Hittites, Mycenaeans, Luwians, Vedic Indians were too late to be meaningful to the PIE homeland and expansion question. Especially Anatolian IEs (Hittites, Luwians etc.), who spoke a language that probably split off from PIE before 4000 B.C., too early even for Yamnaya and CWC. All those were MLBA people living in historically very populous and already civilized areas 2,000 years after the PIE people. This would be a bit like those people who still insist on drawing conclusions about the origins of Proto-Turkic language and people in the Y-DNA haplogroup makeup of modern Turks, Turkmens, Azeris, Uzbeks etc. Those people may have kept the language and even some (or much) of the original genetics, but they are very different from each other and from their earliest ancestors about 2,500 years ago, including in Y-DNA makeup.
 
Hittites, Mycenaeans, Luwians, Vedic Indians were too late to be meaningful to the PIE homeland and expansion question. Especially Anatolian IEs (Hittites, Luwians etc.), who spoke a language that probably split off from PIE before 4000 B.C., too early even for Yamnaya and CWC. All those were MLBA people living in historically very populous and already civilized areas 2,000 years after the PIE people. This would be a bit like those people who still insist on drawing conclusions about the origins of Proto-Turkic language and people in the Y-DNA haplogroup makeup of modern Turks, Turkmens, Azeris, Uzbeks etc. Those people may have kept the language and even some (or much) of the original genetics, but they are very different from each other and from their earliest ancestors about 2,500 years ago, including in Y-DNA makeup.

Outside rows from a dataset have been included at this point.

(** X17: the colours of a travelling gradient are the spectrum moved round:
    for a shift distance [s] between [-n] and [n], [n] the number of
    colours, the colour at position [i] is the one the spectrum has at
    position [(i + s) mod n]; a shift distance beyond that range leaves the
    spectrum as it is; in every case no colour is lost and none comes
    twice. *)
Theorem colorshift_colors_rotate {Color : Type} (shift_distance : Z) (spectrum : list Color) :
  let n := Z.of_nat (length spectrum) in
  let colors := ColorShiftIterator.colors true shift_distance spectrum in
  Permutation colors spectrum /\
  (- n <= shift_distance <= n ->
   forall i : nat, (i < length spectrum)%nat ->
     colors !! i = spectrum !! Z.to_nat ((Z.of_nat i + shift_distance) mod n)) /\
  (shift_distance < - n \/ n < shift_distance -> colors = spectrum).
Proof.
  cbn zeta. unfold ColorShiftIterator.colors, Py.list_slice_from, Py.list_slice_to.
  set (n := length spectrum).
  set (k := Py.slice_bound n shift_distance).
  assert (Hk : (k <= n)%nat) by (subst k; unfold Py.slice_bound; lia).
  split; [|split].
  - rewrite Permutation_app_comm. now rewrite take_drop.
  - intros Hs i Hi. rewrite lookup_drop_take by (fold n; lia). fold n. f_equal.
    assert (Hkz : Z.of_nat k = if shift_distance <? 0 then shift_distance + Z.of_nat n
                               else shift_distance).
    { subst k. unfold Py.slice_bound. destruct (shift_distance <? 0) eqn:Hneg.
      - apply Z.ltb_lt in Hneg. lia.
      - apply Z.ltb_ge in Hneg. lia. }
    destruct (shift_distance <? 0) eqn:Hneg;
      [apply Z.ltb_lt in Hneg | apply Z.ltb_ge in Hneg];
      destruct (decide (i < n - k)%nat) as [Hlt | Hge].
    + rewrite <- (Z_mod_plus_full _ 1). rewrite Z.mod_small by lia. lia.
    + rewrite Z.mod_small by lia. lia.
    + rewrite Z.mod_small by lia. lia.
    + rewrite <- (Z_mod_plus_full _ (-1)). rewrite Z.mod_small by lia. lia.
  - intros Hs.
    assert (Hcases : k = 0%nat \/ k = n).
    { subst k. unfold Py.slice_bound. destruct (shift_distance <? 0) eqn:Hneg.
      - apply Z.ltb_lt in Hneg. left. lia.
      - apply Z.ltb_ge in Hneg. right. lia. }
    destruct Hcases as [-> | ->].
    + cbn. now rewrite app_nil_r.
    + subst n. now rewrite drop_all, take_ge by lia.
Qed.

(** What a run of [loop_tracker] calls leaves in the map and answers, from
    any map on. *)
Lemma loop_tracker_calls_from (cycles : Z) (calls : list EffectCharacter.t) :
  forall m : gmap Z Z,
  let r := loop_tracker_calls cycles m calls in
  length r.2 = length calls /\
  (forall id, default 0 (r.1 !! id) = default 0 (m !! id) + calls_for id calls) /\
  (forall id, r.1 !! id = None -> m !! id = None /\ calls_for id calls = 0) /\
  (forall id, calls_for id calls = 0 -> r.1 !! id = m !! id) /\
  forall (k : nat) (character : EffectCharacter.t),
    calls !! k = Some character ->
    r.2 !! k
    = Some ((cycles =? 0)
            || (default 0 (m !! EffectCharacter.character_id character)
                + calls_for (EffectCharacter.character_id character) (take (S k) calls)
                <? cycles)).
Proof.
  induction calls as [|ch calls IH]; intros m; cbn zeta.
  - cbn [loop_tracker_calls fst snd]. unfold calls_for.
    split; [reflexivity|]. split; [intros id; rewrite filter_nil; cbn; lia|].
    split; [intros id Hid; now rewrite filter_nil|]. split; [reflexivity|].
    intros k character Hk. discriminate.
  - cbn [loop_tracker_calls]. unfold ColorShiftIterator.loop_tracker.
    set (key := EffectCharacter.character_id ch).
    set (m1 := <[key := default 0 (m !! key) + 1]> m).
    specialize (IH m1). cbn zeta in IH.
    destruct (loop_tracker_calls cycles m1 calls) as [m2 answers].
    cbn [fst snd] in *. destruct IH as (IHlen & IHmap & IHnone & IHsame & IHanswers).
    assert (Hm1 : forall id, default 0 (m1 !! id)
                             = default 0 (m !! id) + calls_for id [ch]).
    { intros id. subst m1. unfold calls_for. rewrite filter_cons, filter_nil. fold key.
      destruct (decide (key = id)) as [<- | Hne].
      - rewrite lookup_insert_eq. cbn. lia.
      - rewrite lookup_insert_ne by assumption. cbn. lia. }
    assert (Hcons : forall id l, calls_for id (ch :: l) = calls_for id [ch] + calls_for id l).
    { intros id l. unfold calls_for. rewrite !filter_cons, filter_nil.
      destruct (decide _); cbn [length]; lia. }
    assert (Hnonneg : forall id l, 0 <= calls_for id l) by (intros; unfold calls_for; lia).
    split; [cbn; now rewrite IHlen|]. split; [|split; [|split]].
    + intros id. rewrite IHmap, Hm1, (Hcons id calls). lia.
    + intros id Hnone. destruct (IHnone id Hnone) as [Hm1none Hzero].
      subst m1. destruct (decide (key = id)) as [<- | Hne].
      * rewrite lookup_insert_eq in Hm1none. discriminate.
      * rewrite lookup_insert_ne in Hm1none by assumption. split; [assumption|].
        rewrite (Hcons id calls), Hzero. unfold calls_for. rewrite filter_cons, filter_nil. fold key.
        now rewrite decide_False by assumption.
    + intros id Hzero. rewrite (Hcons id calls) in Hzero.
      pose proof (Hnonneg id [ch]). pose proof (Hnonneg id calls).
      rewrite IHsame by lia. subst m1.
      destruct (decide (key = id)) as [<- | Hne]; [|now rewrite lookup_insert_ne].
      exfalso. assert (calls_for key [ch] = 1); [|lia].
      unfold calls_for. rewrite filter_cons, filter_nil. fold key.
      now rewrite decide_True by reflexivity.
    + intros k character Hk. destruct k as [|k].
      * cbn in Hk. injection Hk as <-. cbn [lookup list_lookup take]. fold key.
        rewrite Hm1. reflexivity.
      * cbn in Hk.
        match goal with
        | |- (?b :: answers) !! S k = _ => change ((b :: answers) !! S k) with (answers !! k)
        end.
        rewrite (IHanswers k character Hk).
        cbn [take]. rewrite Hm1, (Hcons _ (take (S k) calls)). do 3 f_equal. lia.
Qed.

(** X18: [loop_tracker] counts, for each character, the times its gradient
    scene has completed, and starts the scene again at the completion
    number [c] exactly when [cycles] is 0 or [c < cycles]: with [cycles]
    at 1 or more the scene of a character runs [cycles] times, with 0 it
    runs on. *)
Theorem loop_tracker_counts_cycles (cycles : Z) (calls : list EffectCharacter.t) :
  let r := loop_tracker_calls cycles ∅ calls in
  length r.2 = length calls /\
  (forall character, character ∈ calls ->
     r.1 !! EffectCharacter.character_id character
     = Some (calls_for (EffectCharacter.character_id character) calls)) /\
  (forall id, calls_for id calls = 0 -> r.1 !! id = None) /\
  forall (k : nat) (character : EffectCharacter.t),
    calls !! k = Some character ->
    r.2 !! k
    = Some ((cycles =? 0)
            || (calls_for (EffectCharacter.character_id character) (take (S k) calls)
                <? cycles)).
Proof.
  destruct (loop_tracker_calls_from cycles calls ∅)
    as (Hlen & Hmap & Hnone & Hsame & Hanswers).
  cbn zeta in *. split; [assumption|]. split; [|split].
  - intros character Hin.
    specialize (Hmap (EffectCharacter.character_id character)).
    rewrite lookup_empty in Hmap. cbn [default] in Hmap.
    destruct (_ !! EffectCharacter.character_id character) as [count|] eqn:Hcount.
    + cbn in Hmap. now rewrite Hmap.
    + exfalso. destruct (Hnone _ Hcount) as [_ Hzero].
      unfold calls_for in Hzero.
      assert (Hmem : character ∈ filter (fun c => EffectCharacter.character_id c
                                                  = EffectCharacter.character_id character)
                                        calls)
        by (apply list_elem_of_filter; now split).
      destruct (filter _ calls); [inversion Hmem | cbn in Hzero; lia].
  - intros id Hzero. now rewrite Hsame.
  - intros k character Hk. rewrite (Hanswers k character Hk).
    rewrite lookup_empty. cbn [default]. reflexivity.
Qed.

I said the earliest known Indo-European people, not modern people. Some Pan-Turk Azeris claim Proto-Turkic was spoken in Azerbaijan and Sumerians who also worshiped Dingir/Tengri, were originally Turks but we know the earliest known Turkic languages were spoken somewhere in the north of China, but again these Pan-Turk Azeris mention some similar Sumerian and Elamite words and say 2,000 years earlier they lived in Azerbaijan and then they migrated to China. They may be right but the main point is that there should be also genetic evidences for this migration.

Hittites, Mycenaeans, Indo-Iranian Mitanni, ... are the earliest known Indo-European people, no miracle happened, if you believe they migrated from the steppe then there should be genetic evidences for this migration.
 
I said the earliest known Indo-European people, not modern people. Some Pan-Turk Azeris claim Proto-Turkic was spoken in Azerbaijan and Sumerians who also worshiped Dingir/Tengri, were originally Turks but we know the earliest known Turkic languages were spoken somewhere in the north of China, but again these Pan-Turk Azeris mention some similar Sumerian and Elamite words and say 2,000 years earlier they lived in Azerbaijan and then they migrated to China. They may be right but the main point is that there should be also genetic evidences for this migration.

Hittites, Mycenaeans, Indo-Iranian Mitanni, ... are the earliest known Indo-European people, no miracle happened, if you believe they migrated from the steppe then there should be genetic evidences for this migration.

Oh my God, you clearly didn't understand my point. Let me make it simpler:

Totally undivided PIE (Anatolian+all other branches): 3,500-4,500 BCE
Earliest attested IE-derived languages from Hittites, Mycenaeans, Mitanni etc.: ~1,600-1300 BCE
Chronological difference: ~1,900-3,200 years

Undivided Proto-Turkic: ~500 BCE - 1 CE
Modern Turkic speakers: ~2000 CE
Chronological difference: ~2,000-2,500 years

Is it clearer now? Did modern Turks come straight from the Proto-Turkic homeland and are direct, unmixed, immediate descendants of the early speakers of Proto-Turkic in that very far homeland? No, they aren't. The same thing almost certainly is true for PIE speakers and their descendants many centuries, even millennia later. Your reasoning is very weak from a historical and linguistic point of view.
 
Hittites, Mycenaeans, Indo-Iranian Mitanni, ... are the earliest known Indo-European people, no miracle happened, if you believe they migrated from the steppe then there should be genetic evidences for this migration.

There is: steppe ancestry, EHG+CHG admixture. More often than not there are also uniparentals, but those aren't 100% necessary, because everyone knows the profound effects of drift in uniparental lineages and ABOVE ALL in Y-DNA haplogroups, because of the way ancient societies worked regarding males and their marriage and breeding prognostics.
 
Oh my God, you clearly didn't understand my point. Let me make it simpler:

Totally undivided PIE (Anatolian+all other branches): 3,500-4,500 BCE
Earliest attested IE-derived languages from Hittites, Mycenaeans, Mitanni etc.: ~1,600-1300 BCE
Chronological difference: ~1,900-3,200 years

Undivided Proto-Turkic: ~500 BCE - 1 CE
Modern Turkic speakers: ~2000 CE
Chronological difference: ~2,000-2,500 years

Is it clearer now? Did modern Turks come straight from the Proto-Turkic homeland and are direct, unmixed, immediate descendants of the early speakers of Proto-Turkic in that very far homeland? No, they aren't. The same thing almost certainly is true for PIE speakers and their descendants many centuries, even millennia later. Your reasoning is very weak from a historical and linguistic point of view.

These dates are hypothetical, the earliest known Turkic language is Orkhon Turkic (Gokturk) which was spoken in Mongolia, so it is generally believed that Turkic language originated somewhere near to Mongolia.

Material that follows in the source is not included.